CosSim <- cosine(tfidfarray)
CosSim <- data.table(CosSim)

Let’s take a look at the most similar for the 50th article.

N50 <-  which(as.numeric(CosSim[50,]) %in% sort(as.numeric(CosSim[50,]),
                                                 decreasing = F)[2:5]) 
DataAll[N50,2]

## [1] "[好雷] 亞瑟-王者之劍，蓋瑞奇的童話"
## [2] "[好雷] 亞瑟：王者之劍 "            
## [3] "[好雷]亞瑟-王者之劍 "              
## [4] "[負雷] 混亂的亞瑟：王者之劍 "

N200 <-  which(as.numeric(CosSim[200,]) %in% sort(as.numeric(CosSim[200,]),
                                                decreasing = F)[2:5]) 

DataAll[N200,2]

## [1] "[普好雷] 異形3"                                   
## [2] "[好雷]異形-聖約 "                                 
## [3] "[微好雷] 聖約"                                    
## [4] "Re: [請益] 異形聖約：好雷加問題（種類,大魔王目的)"

Clustering

Use akmeans(), which allows us to calculate cosine similarity in our clustering algorithms.

library(akmeans)

k <- akmeans(tfidfarray, ths1 = 2 ,
             d.metric = 2, min.k= 7, iter.max = 100)

## [1] "converged at k= 7"

DataCluster <- cbind(DataAll, k$cluster)

Classification

Use svm() to classify ‘好雷’ and ‘負雷’ from the article.

Step 1: Variable Selection

We choose first 2000 variables based on tf-idf weight.

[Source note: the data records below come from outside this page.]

(* ===== verification/Sandbox.v ===== *)
(** * The system-call sandbox: [src/src/sandbox.rs], Linux

    The seccomp filter is a program for the kernel's packet-filter machine.  The
    machine is not part of the repository: [Bpf] states what the kernel documents
    of the three instructions the filter uses, and the theorem is proved for any
    machine that obeys it.  The numbers of the system calls come from the libc
    crate and are a parameter [SYS]. *)

From Stdlib Require Import ZArith Lia String.
From stdpp Require Import base tactics numbers list option sets.
From S2P Require Import Prelude.

(** ** Constants *)

Definition BPF_LD : Z := 0x00.
Definition BPF_W : Z := 0x00.
Definition BPF_ABS : Z := 0x20.
Definition BPF_JMP : Z := 0x05.
Definition BPF_JEQ : Z := 0x10.
Definition BPF_K : Z := 0x00.
Definition BPF_RET : Z := 0x06.
Definition SECCOMP_RET_KILL_PROCESS : Z := 0x80000000.
Definition SECCOMP_RET_ALLOW : Z := 0x7fff0000.
Definition NR_OFFSET : Z := 0.
Definition ARCH_OFFSET : Z := 4.
Definition AUDIT_ARCH_X86_64 : Z := 0xC000003E.
Definition SECCOMP_SET_MODE_FILTER : Z := 1.
Definition SECCOMP_FILTER_FLAG_TSYNC : Z := 1.
Definition MAX_ALLOWED : nat := 255.

(** ** The filter *)

Record SockFilter := mkFilter { code : Z; jt : Z; jf : Z; k : Z }.

(** The whitelist, by name and in the order of the source. *)
Definition allowed_names : list string :=
  ["read"; "write"; "readv"; "writev"; "pread64"; "pwrite64"; "close"; "openat"; "lseek"; "fsync"; "fdatasync"; "ftruncate";
   "mkdirat"; "unlinkat"; "newfstatat"; "fstat"; "statx"; "readlinkat"; "getdents64"; "dup"; "dup3";
   "mmap"; "munmap"; "mprotect"; "brk"; "mremap"; "madvise";
   "futex"; "clone"; "clone3"; "exit"; "exit_group"; "rt_sigaction"; "rt_sigprocmask"; "rt_sigreturn"; "sigaltstack";
   "set_robust_list"; "get_robust_list"; "sched_getaffinity"; "sched_yield"; "set_tid_address"; "restart_syscall"; "gettid";
   "tgkill"; "getpid"; "prlimit64"; "getrlimit"; "uname"; "arch_prctl";
   "clock_gettime"; "clock_nanosleep"; "nanosleep"; "timerfd_create"; "timerfd_settime";
   "getrandom";
   "epoll_create1"; "epoll_ctl"; "epoll_wait"; "epoll_pwait"; "eventfd2"; "pipe2";
   "socket"; "connect"; "accept"; "accept4"; "bind"; "listen"; "setsockopt"; "getsockopt"; "getsockname"; "getpeername";
   "sendto"; "recvfrom"; "sendmsg"; "recvmsg"; "shutdown";
   "fcntl"; "ioctl"]%string.

Definition allowed_syscalls (SYS : string -> Z) : list Z := (fun n => SYS n mod 2 ^ 32) <$> allowed_names.

(** The comparisons: from the [i]-th of [n] the distance to the last instruction is [n - i]. *)
Fixpoint jeqs (n i : Z) (allowed : list Z) : list SockFilter :=
  match allowed with
  | [] => []
  | nr :: allowed => mkFilter (Z.lor (Z.lor BPF_JMP BPF_JEQ) BPF_K) ((n - i) mod 256) 0 nr :: jeqs n (i + 1) allowed
  end.

Definition build_filter (allowed : list Z) : result (list SockFilter) :=
  if (MAX_ALLOWED <? length allowed)%nat then Panic
  else
    Ok ([mkFilter (Z.lor (Z.lor BPF_LD BPF_W) BPF_ABS) 0 0 ARCH_OFFSET;
         mkFilter (Z.lor (Z.lor BPF_JMP BPF_JEQ) BPF_K) 1 0 AUDIT_ARCH_X86_64;
         mkFilter (Z.lor BPF_RET BPF_K) 0 0 SECCOMP_RET_KILL_PROCESS;
         mkFilter (Z.lor (Z.lor BPF_LD BPF_W) BPF_ABS) 0 0 NR_OFFSET]
        ++ jeqs (Z.of_nat (length allowed)) 0 allowed
        ++ [mkFilter (Z.lor BPF_RET BPF_K) 0 0 SECCOMP_RET_KILL_PROCESS;
            mkFilter (Z.lor BPF_RET BPF_K) 0 0 SECCOMP_RET_ALLOW]).

(** ** Installing it *)

(** What the kernel keeps for the process: the bit that setting a filter needs, and the filters of the
    calling thread and of the others. *)
Record Process := mkProcess { no_new_privs : bool; own_filter : option (list SockFilter); other_threads : option (list SockFilter) }.

(** [seccomp(mode, flags, prog)], of whose program [len] instructions are read.  The kernel keeps filters that
    were installed before and takes the strictest of their verdicts; the program installs this one filter only, and the
    verdict below is the verdict of that filter. *)
Definition seccomp (mode flags len : Z) (prog : list SockFilter) (p : Process) : Process :=
  if mode =? SECCOMP_SET_MODE_FILTER then
    let f := Some (take (Z.to_nat len) prog) in
    mkProcess (no_new_privs p) f (if Z.testbit flags 0 then f else other_threads p)
  else p.

(** [privs] and [install]: whether the kernel grants the two calls. *)
Definition engage (SYS : string -> Z) (privs install : bool) : M Process unit :=
  filter ← lift (build_filter (allowed_syscalls SYS));
  if negb privs then lift (Err (ENetwork "sandbox: PR_SET_NO_NEW_PRIVS failed"))
  else
    _ ← modify (fun p => mkProcess true (own_filter p) (other_threads p));
    let len := Z.of_nat (length filter) mod 2 ^ 16 in
    if negb install then lift (Err (ENetwork "sandbox: seccomp install failed"))
    else modify (seccomp SECCOMP_SET_MODE_FILTER SECCOMP_FILTER_FLAG_TSYNC len filter).

(** ** The machine *)

(** The word at an offset of [struct seccomp_data], for a call [nr] under an architecture. *)
Definition seccomp_data (arch nr : Z) (offset : Z) : Z :=
  if offset =? NR_OFFSET then nr else if offset =? ARCH_OFFSET then arch else 0.

(** [exec prog data pc a] is the action returned from instruction [pc] with accumulator [a]. *)
Class Bpf := {
  exec : list SockFilter -> (Z -> Z) -> nat -> Z -> Z;
  exec_load : forall prog data pc a f, prog !! pc = Some f -> code f = 0x20 -> exec prog data pc a = exec prog data (S pc) (data (k f));
  exec_jeq : forall prog data pc a f, prog !! pc = Some f -> code f = 0x15 ->
    exec prog data pc a = exec prog data (S pc + Z.to_nat (if a =? k f then jt f else jf f)) a;
  exec_ret : forall prog data pc a f, prog !! pc = Some f -> code f = 0x06 -> exec prog data pc a = k f;
}.

(** What the kernel does with a call of a process. *)
Definition verdict `{Bpf} (filter : option (list SockFilter)) (arch nr : Z) : Z :=
  match filter with Some prog => exec prog (seccomp_data arch nr) 0 0 | None => SECCOMP_RET_ALLOW end.

(** ** What the filter decides *)

Lemma jeqs_length n i l : length (jeqs n i l) = length l.
Proof. revert i. induction l as [|x l IH]; intros i; cbn; [done|]. by rewrite IH. Qed.

Section Filter.
Context `{Bpf}.

(** From a comparison on, with the call's number loaded. *)
Lemma exec_jeqs pre data nr allowed : forall post rest n i a,
  n = i + Z.of_nat (length rest) -> 0 <= i -> n <= 255 -> a = nr ->
  allowed = post ++ rest -> length post = Z.to_nat i ->
  let prog := pre ++ jeqs n 0 allowed ++ [mkFilter 0x06 0 0 SECCOMP_RET_KILL_PROCESS; mkFilter 0x06 0 0 SECCOMP_RET_ALLOW] in
  drop (length post) (jeqs n 0 allowed) = jeqs n i rest ->
  exec prog data (length pre + length post) a = if bool_decide (nr ∈ rest) then SECCOMP_RET_ALLOW else SECCOMP_RET_KILL_PROCESS.
Proof.
  intros post rest n i. revert post i. induction rest as [|x rest IH]; intros post i a Hn Hi Hn255 -> Hall Hpost prog Hdrop.
  - rewrite app_nil_r in Hall. subst post. rewrite bool_decide_false by set_solver.
    rewrite (exec_ret _ _ _ _ (mkFilter 0x06 0 0 SECCOMP_RET_KILL_PROCESS)); [done| |done].
    unfold prog. rewrite lookup_app_r, lookup_app_r by (rewrite ?jeqs_length; lia). rewrite jeqs_length. by replace (_ - _ - _)%nat with 0%nat by lia.
  - assert (Hlen : length allowed = (length post + S (length rest))%nat) by (subst; rewrite length_app; done).
    assert (Hat : forall j : nat, (j <= 1)%nat -> prog !! (length pre + length allowed + j)%nat =
      Some (mkFilter 0x06 0 0 (if decide (j = 0%nat) then SECCOMP_RET_KILL_PROCESS else SECCOMP_RET_ALLOW))).
    { intros j Hj. unfold prog. rewrite lookup_app_r, lookup_app_r by (rewrite ?jeqs_length; lia). rewrite jeqs_length.
      replace (_ - _ - _)%nat with j by lia. destruct j as [|[|]]; [done|done|lia]. }
    rewrite (exec_jeq _ _ _ _ (mkFilter 0x15 ((n - i) mod 256) 0 x)); [| |done]; cbn [k jt jf].
    + cbn [length] in Hn. rewrite Z.mod_small by lia. destruct (Z.eqb_spec nr x) as [->|Hne].
      * rewrite bool_decide_true by set_solver. rewrite (exec_ret _ _ _ _ (mkFilter 0x06 0 0 SECCOMP_RET_ALLOW)); [done| |done].
        etransitivity; [|apply (Hat 1%nat); lia]. f_equal. lia.
      * change (Z.to_nat 0) with 0%nat. replace (S _ + 0)%nat with (length pre + length (post ++ [x]))%nat by (rewrite length_app; cbn; lia).
        unfold prog. rewrite (IH (post ++ [x]) (i + 1) nr); try done; try lia.
        -- rewrite (bool_decide_ext (nr ∈ rest) (nr ∈ x :: rest)); [done|set_solver].
        -- by rewrite <- app_assoc.
        -- rewrite length_app. cbn. lia.
        -- rewrite length_app. cbn [length]. rewrite <- drop_drop, Hdrop. done.
    + unfold prog. rewrite lookup_app_r, lookup_app_l by (rewrite ?jeqs_length; lia). replace (_ - _)%nat with (length post) by lia.
      rewrite <- (Nat.add_0_r (length post)), <- lookup_drop, Hdrop. done.
Qed.

Lemma build_filter_exact allowed prog arch nr : build_filter allowed = Ok prog ->
  exec prog (seccomp_data arch nr) 0 0 =
  if (arch =? AUDIT_ARCH_X86_64) && bool_decide (nr ∈ allowed) then SECCOMP_RET_ALLOW else SECCOMP_RET_KILL_PROCESS.
Proof.
  unfold build_filter. destruct (Nat.ltb_spec MAX_ALLOWED (length allowed)) as [|Hlen]; [done|]. intros [= <-].
  rewrite (exec_load _ _ _ _ (mkFilter 0x20 0 0 ARCH_OFFSET)) by done. rewrite (exec_jeq _ _ _ _ (mkFilter 0x15 1 0 AUDIT_ARCH_X86_64)) by done. cbn [k jt jf].
  change (seccomp_data arch nr ARCH_OFFSET) with arch. destruct (Z.eqb_spec arch AUDIT_ARCH_X86_64) as [->|]; cbn [andb].
  - change (S 1 + Z.to_nat 1)%nat with 3%nat. rewrite (exec_load _ _ _ _ (mkFilter 0x20 0 0 NR_OFFSET)) by done. cbn [k].
    change (seccomp_data AUDIT_ARCH_X86_64 nr NR_OFFSET) with nr. unfold MAX_ALLOWED in Hlen.
    refine (exec_jeqs [_; _; _; _] _ nr allowed [] allowed (Z.of_nat (length allowed)) 0 nr _ _ _ _ _ _ _); (done || lia).
  - change (S 1 + Z.to_nat 0)%nat with 2%nat. by rewrite (exec_ret _ _ _ _ (mkFilter 0x06 0 0 SECCOMP_RET_KILL_PROCESS)).
Qed.
End Filter.

(** C25: the sandbox decides as its whitelist says.  Building the filter never
    panics; when both kernel calls are granted, a system call of any thread is
    allowed exactly when it comes from the 64-bit x86 interface and its number
    is that of a whitelisted call, and kills the process otherwise; when one is
    not granted the caller gets an error and no filter is left behind. *)
Theorem sandbox_exact `{Bpf} SYS privs install p :
  let '(p', r) := engage SYS privs install p in
  returns r = true /\ (r = Ok tt <-> privs && install = true) /\
  (r = Ok tt -> no_new_privs p' = true /\ forall filter arch nr, filter = own_filter p' \/ filter = other_threads p' ->
     (verdict filter arch nr = SECCOMP_RET_ALLOW \/ verdict filter arch nr = SECCOMP_RET_KILL_PROCESS) /\
     (verdict filter arch nr = SECCOMP_RET_ALLOW <-> arch = AUDIT_ARCH_X86_64 /\ exists name, name ∈ allowed_names /\ nr = SYS name mod 2 ^ 32)) /\
  (r <> Ok tt -> own_filter p' = own_filter p /\ other_threads p' = other_threads p).
Proof.
  unfold engage, mbind, M_bind, lift. destruct (build_filter (allowed_syscalls SYS)) as [prog|e| |] eqn:Eb; try done.
  assert (Hl : Z.of_nat (length prog) mod 2 ^ 16 = Z.of_nat (length prog)) by (by injection Eb as <-).
  destruct privs; cbn [negb andb]; [|by split_and!]. destruct install; cbn [negb modify]; [|by split_and!].
  split_and!; try done. intros _. split; [done|]. intros filter arch nr Hf.
  assert (Ef : filter = Some prog).
  { assert (Et : take (Z.to_nat (Z.of_nat (length prog) mod 2 ^ 16)) prog = prog) by (rewrite Hl, Nat2Z.id; by apply take_ge).
    clear Eb. destruct Hf as [Hf|Hf]; exact (eq_trans Hf (f_equal Some Et)). }
  subst filter. cbn [verdict]. rewrite (build_filter_exact _ _ arch nr Eb).
  assert (Ha : nr ∈ allowed_syscalls SYS <-> exists name, name ∈ allowed_names /\ nr = SYS name mod 2 ^ 32).
  { unfold allowed_syscalls. rewrite list_elem_of_fmap. naive_solver. }
  rewrite <- Ha. destruct (Z.eqb_spec arch AUDIT_ARCH_X86_64) as [->|]; cbn [andb]; [|naive_solver].
  case_bool_decide; naive_solver.
Qed.

(** ** A machine, and the calls by their numbers *)

Fixpoint run_from (data : Z -> Z) (skip : nat) (a : Z) (prog : list SockFilter) : Z :=
  match prog, skip with
  | [], _ => SECCOMP_RET_KILL_PROCESS
  | _ :: prog, S skip => run_from data skip a prog
  | f :: prog, O =>
      if code f =? 0x20 then run_from data 0 (data (k f)) prog
      else if code f =? 0x15 then run_from data (Z.to_nat (if a =? k f then jt f else jf f)) a prog
      else if code f =? 0x06 then k f else SECCOMP_RET_KILL_PROCESS
  end.

Lemma run_from_skip data prog : forall pc j a f, prog !! pc = Some f ->
  run_from data pc a prog = run_from data 0 a (f :: drop (S pc) prog) /\
  run_from data (S pc + j) a prog = run_from data j a (drop (S pc) prog).
Proof.
  induction prog as [|g prog IH]; intros pc j a f Hp; [done|]. destruct pc as [|pc]; cbn in Hp.
  - injection Hp as ->. done.
  - destruct (IH pc j a f Hp) as [H1 H2]. by split.
Qed.

#[local] Instance bpf_machine : Bpf.
Proof.
  refine {| exec prog data pc a := run_from data pc a prog |}; intros prog data pc a f Hp Hc.
  - rewrite (proj1 (run_from_skip data prog pc 0 a f Hp)). pose proof (proj2 (run_from_skip data prog pc 0 (data (k f)) f Hp)) as E.
    rewrite Nat.add_0_r in E. rewrite E. cbn [run_from]. by rewrite Hc.
  - rewrite (proj1 (run_from_skip data prog pc 0 a f Hp)), (proj2 (run_from_skip data prog pc _ a f Hp)). cbn [run_from]. by rewrite Hc.
  - rewrite (proj1 (run_from_skip data prog pc 0 a f Hp)). cbn [run_from]. by rewrite Hc.
Defined.

(** The numbers of the 64-bit x86 interface, for the calls of the list and three others. *)
Definition x86_64_numbers : list Z :=
  [0; 1; 19; 20; 17; 18; 3; 257; 8; 74; 75; 77; 258; 263; 262; 5; 332; 267; 217; 32; 292; 9; 11; 10; 12; 25; 28;
   202; 56; 435; 60; 231; 13; 14; 15; 131; 273; 274; 204; 24; 218; 219; 186; 234; 39; 302; 97; 63; 158;
   228; 230; 35; 283; 286; 318; 291; 233; 232; 281; 290; 293; 41; 42; 43; 288; 49; 50; 54; 55; 51; 52; 44; 45; 46; 47; 48; 72; 16].

Definition x86_64_SYS (name : string) : Z :=
  match List.find (fun n => String.eqb n.1 name) (zip (allowed_names ++ ["ptrace"; "rename"; "chmod"]%string) (x86_64_numbers ++ [101; 82; 90])) with
  | Some (_, nr) => nr
  | None => 2 ^ 32 - 1
  end.

Lemma sandbox_exact_witness :
  let p := (engage x86_64_SYS true true (mkProcess false None None)).1 in
  verdict (other_threads p) AUDIT_ARCH_X86_64 (x86_64_SYS "read") = SECCOMP_RET_ALLOW /\
  verdict (other_threads p) AUDIT_ARCH_X86_64 (x86_64_SYS "ptrace") <> SECCOMP_RET_ALLOW /\
  verdict (other_threads p) 0x40000003 (x86_64_SYS "read") <> SECCOMP_RET_ALLOW.
Proof.
  destruct (sandbox_exact x86_64_SYS true true (mkProcess false None None)) as (_ & Hok & Hr & _).
  destruct (Hr ltac:(by apply Hok)) as [_ Hv]. split_and!.
  - apply (Hv _ AUDIT_ARCH_X86_64 (x86_64_SYS "read") (or_intror eq_refl)). split; [done|]. exists "read"%string. split; [by left|done].
  - intros E. apply (Hv _ _ _ (or_intror eq_refl)) in E as (_ & name & Hn & E).
    assert (F : Forall (fun n => x86_64_SYS "ptrace" <> x86_64_SYS n mod 2 ^ 32) allowed_names) by (repeat (constructor; [vm_compute; discriminate|]); constructor).
    exact (proj1 (list.Forall_forall _ _) F name Hn E).
  - intros E. apply (Hv _ _ _ (or_intror eq_refl)) in E as [E _]. discriminate E.
Defined.

(** ** Behaviour worth knowing *)

(** The calls behind saving the DHT state (renaming the file, setting its mode) are not on the list. *)
Example saving_state_is_killed :
  let p := (engage x86_64_SYS true true (mkProcess false None None)).1 in
  (fun name => verdict (own_filter p) AUDIT_ARCH_X86_64 (x86_64_SYS name)) <$> ["rename"; "chmod"]%string =
  [SECCOMP_RET_KILL_PROCESS; SECCOMP_RET_KILL_PROCESS].
Proof. vm_compute. reflexivity. Qed.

Raw <- data.frame(tfidfarray)
ScoreSum <- t(apply(Raw,2,sum))

train <- rbind(Raw, ScoreSum)
colnames(train) <- SegTable$SegList

index <- train[nrow(train),] %in% sort(ScoreSum,decreasing=T)[1:2000]
train <- train[,which(index)]
train <- train[-nrow(train),]

Step 2: Train / Test Split

train <- cbind(DataAll[,3], train)
train <- train[sample(nrow(train)),]

TrainSet <- train[c(1:round(0.7*nrow(train))),]
TestSet <- train[c((round(0.7*nrow(train))+1):nrow(train)),]

Step 3: Modeling

library(e1071)

S <- svm(as.factor(TrainSet[,1]) ~ ., data=TrainSet, kernel = 'sigmoid', type = 'C-classification', gamma = 1/2000)

p <- predict(S, newdata = TestSet)
result <- table(TestSet[,1],p)
acc <- sum(diag(result)) / nrow(TestSet)
acc

## [1] 0.8855422